- [DESCRIPTION OF THE TASK]:
If a line in the listing below includes the word "discriminate", pick it out.

- [SUPPLIED RECORDS]:
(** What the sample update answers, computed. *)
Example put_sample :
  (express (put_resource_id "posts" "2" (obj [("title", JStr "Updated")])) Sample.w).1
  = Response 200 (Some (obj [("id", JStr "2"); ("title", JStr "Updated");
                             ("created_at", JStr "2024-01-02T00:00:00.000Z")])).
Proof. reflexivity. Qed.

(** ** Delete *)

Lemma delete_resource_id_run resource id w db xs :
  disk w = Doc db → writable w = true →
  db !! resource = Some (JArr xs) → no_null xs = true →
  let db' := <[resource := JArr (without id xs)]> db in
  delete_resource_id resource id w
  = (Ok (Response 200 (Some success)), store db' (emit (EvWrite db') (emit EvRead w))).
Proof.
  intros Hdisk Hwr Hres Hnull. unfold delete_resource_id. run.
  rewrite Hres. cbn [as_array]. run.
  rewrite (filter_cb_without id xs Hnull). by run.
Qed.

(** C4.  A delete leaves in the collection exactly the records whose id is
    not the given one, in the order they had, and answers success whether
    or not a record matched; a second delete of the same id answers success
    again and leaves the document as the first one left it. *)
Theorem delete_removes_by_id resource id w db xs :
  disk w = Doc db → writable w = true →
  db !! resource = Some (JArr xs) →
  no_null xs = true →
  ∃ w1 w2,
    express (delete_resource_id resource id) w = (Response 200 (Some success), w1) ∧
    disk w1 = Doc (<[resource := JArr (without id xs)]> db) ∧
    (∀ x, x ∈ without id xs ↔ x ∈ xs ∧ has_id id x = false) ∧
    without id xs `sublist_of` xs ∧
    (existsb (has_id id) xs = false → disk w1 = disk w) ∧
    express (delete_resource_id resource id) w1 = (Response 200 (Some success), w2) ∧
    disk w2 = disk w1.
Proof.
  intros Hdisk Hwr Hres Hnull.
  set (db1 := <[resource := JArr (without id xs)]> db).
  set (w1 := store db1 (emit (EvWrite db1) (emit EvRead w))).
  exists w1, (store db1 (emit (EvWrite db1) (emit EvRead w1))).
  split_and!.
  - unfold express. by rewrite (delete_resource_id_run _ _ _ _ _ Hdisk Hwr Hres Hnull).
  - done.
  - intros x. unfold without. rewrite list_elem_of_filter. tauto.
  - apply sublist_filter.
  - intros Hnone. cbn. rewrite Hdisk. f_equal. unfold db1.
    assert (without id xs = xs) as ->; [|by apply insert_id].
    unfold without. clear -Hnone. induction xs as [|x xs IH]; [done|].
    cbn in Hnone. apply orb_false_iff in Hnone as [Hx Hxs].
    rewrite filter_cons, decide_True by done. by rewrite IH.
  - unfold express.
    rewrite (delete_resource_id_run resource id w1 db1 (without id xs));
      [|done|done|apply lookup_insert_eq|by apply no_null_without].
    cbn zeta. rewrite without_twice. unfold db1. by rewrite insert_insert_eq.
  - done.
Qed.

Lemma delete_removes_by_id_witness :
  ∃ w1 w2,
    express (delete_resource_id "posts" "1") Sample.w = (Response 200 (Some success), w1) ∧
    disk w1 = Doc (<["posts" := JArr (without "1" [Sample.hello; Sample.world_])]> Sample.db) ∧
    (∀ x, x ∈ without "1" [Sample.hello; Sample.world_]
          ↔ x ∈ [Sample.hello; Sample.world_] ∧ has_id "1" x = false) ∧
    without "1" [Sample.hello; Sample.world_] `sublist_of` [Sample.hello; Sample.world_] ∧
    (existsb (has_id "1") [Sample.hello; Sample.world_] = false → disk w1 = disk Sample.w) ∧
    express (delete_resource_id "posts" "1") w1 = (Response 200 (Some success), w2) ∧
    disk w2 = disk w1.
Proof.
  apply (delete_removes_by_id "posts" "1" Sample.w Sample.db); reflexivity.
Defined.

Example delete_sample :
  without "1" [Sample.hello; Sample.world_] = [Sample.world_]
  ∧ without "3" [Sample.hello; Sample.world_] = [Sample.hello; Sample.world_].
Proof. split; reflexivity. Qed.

...

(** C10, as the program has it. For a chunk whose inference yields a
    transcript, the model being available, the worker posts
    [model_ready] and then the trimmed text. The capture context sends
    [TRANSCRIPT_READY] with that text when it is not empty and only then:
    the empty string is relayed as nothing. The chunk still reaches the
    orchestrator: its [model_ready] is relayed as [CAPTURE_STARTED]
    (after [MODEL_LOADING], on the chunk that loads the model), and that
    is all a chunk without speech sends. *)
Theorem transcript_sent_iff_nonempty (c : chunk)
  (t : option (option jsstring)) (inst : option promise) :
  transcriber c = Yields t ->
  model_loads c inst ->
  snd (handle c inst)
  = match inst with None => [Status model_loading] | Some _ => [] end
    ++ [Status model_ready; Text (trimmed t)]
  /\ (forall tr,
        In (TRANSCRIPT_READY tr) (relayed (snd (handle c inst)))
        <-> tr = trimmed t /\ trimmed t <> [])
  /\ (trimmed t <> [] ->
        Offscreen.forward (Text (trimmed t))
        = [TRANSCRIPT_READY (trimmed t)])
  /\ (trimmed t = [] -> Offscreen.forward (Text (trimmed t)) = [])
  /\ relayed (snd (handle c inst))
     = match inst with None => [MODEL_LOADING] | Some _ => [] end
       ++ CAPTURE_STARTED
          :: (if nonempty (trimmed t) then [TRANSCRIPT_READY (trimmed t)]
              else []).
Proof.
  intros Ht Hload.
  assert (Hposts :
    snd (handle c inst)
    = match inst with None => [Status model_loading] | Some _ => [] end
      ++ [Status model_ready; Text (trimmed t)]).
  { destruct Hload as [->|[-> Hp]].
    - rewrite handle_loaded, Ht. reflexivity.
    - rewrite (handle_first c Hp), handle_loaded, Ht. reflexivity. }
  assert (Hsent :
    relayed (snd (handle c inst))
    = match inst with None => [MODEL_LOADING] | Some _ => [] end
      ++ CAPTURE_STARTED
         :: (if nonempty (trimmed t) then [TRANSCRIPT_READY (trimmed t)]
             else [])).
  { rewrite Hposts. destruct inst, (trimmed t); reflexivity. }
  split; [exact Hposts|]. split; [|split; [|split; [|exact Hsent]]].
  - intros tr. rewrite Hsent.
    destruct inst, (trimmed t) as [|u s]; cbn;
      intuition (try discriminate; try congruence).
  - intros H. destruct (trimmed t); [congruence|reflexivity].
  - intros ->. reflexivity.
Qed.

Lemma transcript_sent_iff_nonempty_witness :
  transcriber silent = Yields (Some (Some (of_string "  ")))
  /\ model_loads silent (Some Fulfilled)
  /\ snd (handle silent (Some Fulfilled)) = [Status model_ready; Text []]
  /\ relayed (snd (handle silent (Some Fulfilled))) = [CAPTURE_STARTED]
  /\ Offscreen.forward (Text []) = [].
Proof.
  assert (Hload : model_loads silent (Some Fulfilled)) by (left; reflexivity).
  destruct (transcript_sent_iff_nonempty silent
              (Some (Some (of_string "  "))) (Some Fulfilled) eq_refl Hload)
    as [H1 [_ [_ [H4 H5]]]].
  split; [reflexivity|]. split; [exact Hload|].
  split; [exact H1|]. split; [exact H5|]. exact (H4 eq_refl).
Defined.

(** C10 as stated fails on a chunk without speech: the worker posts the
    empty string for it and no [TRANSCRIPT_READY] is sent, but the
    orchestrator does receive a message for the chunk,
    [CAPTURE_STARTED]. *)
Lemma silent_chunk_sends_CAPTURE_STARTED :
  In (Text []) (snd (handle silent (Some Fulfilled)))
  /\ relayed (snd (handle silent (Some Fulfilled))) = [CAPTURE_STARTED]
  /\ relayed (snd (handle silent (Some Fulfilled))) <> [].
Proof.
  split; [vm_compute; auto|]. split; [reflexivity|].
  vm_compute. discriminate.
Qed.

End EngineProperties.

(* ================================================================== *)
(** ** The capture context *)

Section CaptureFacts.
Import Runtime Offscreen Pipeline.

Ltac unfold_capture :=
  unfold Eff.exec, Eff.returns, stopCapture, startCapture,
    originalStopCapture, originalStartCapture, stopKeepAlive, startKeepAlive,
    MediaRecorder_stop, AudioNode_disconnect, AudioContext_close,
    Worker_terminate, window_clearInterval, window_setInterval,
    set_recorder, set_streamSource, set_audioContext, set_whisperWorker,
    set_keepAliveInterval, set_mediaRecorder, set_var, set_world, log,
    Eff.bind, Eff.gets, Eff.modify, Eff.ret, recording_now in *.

- [PROBLEM SOLUTION]:
      intuition (try discriminate; try congruence).
  vm_compute. discriminate.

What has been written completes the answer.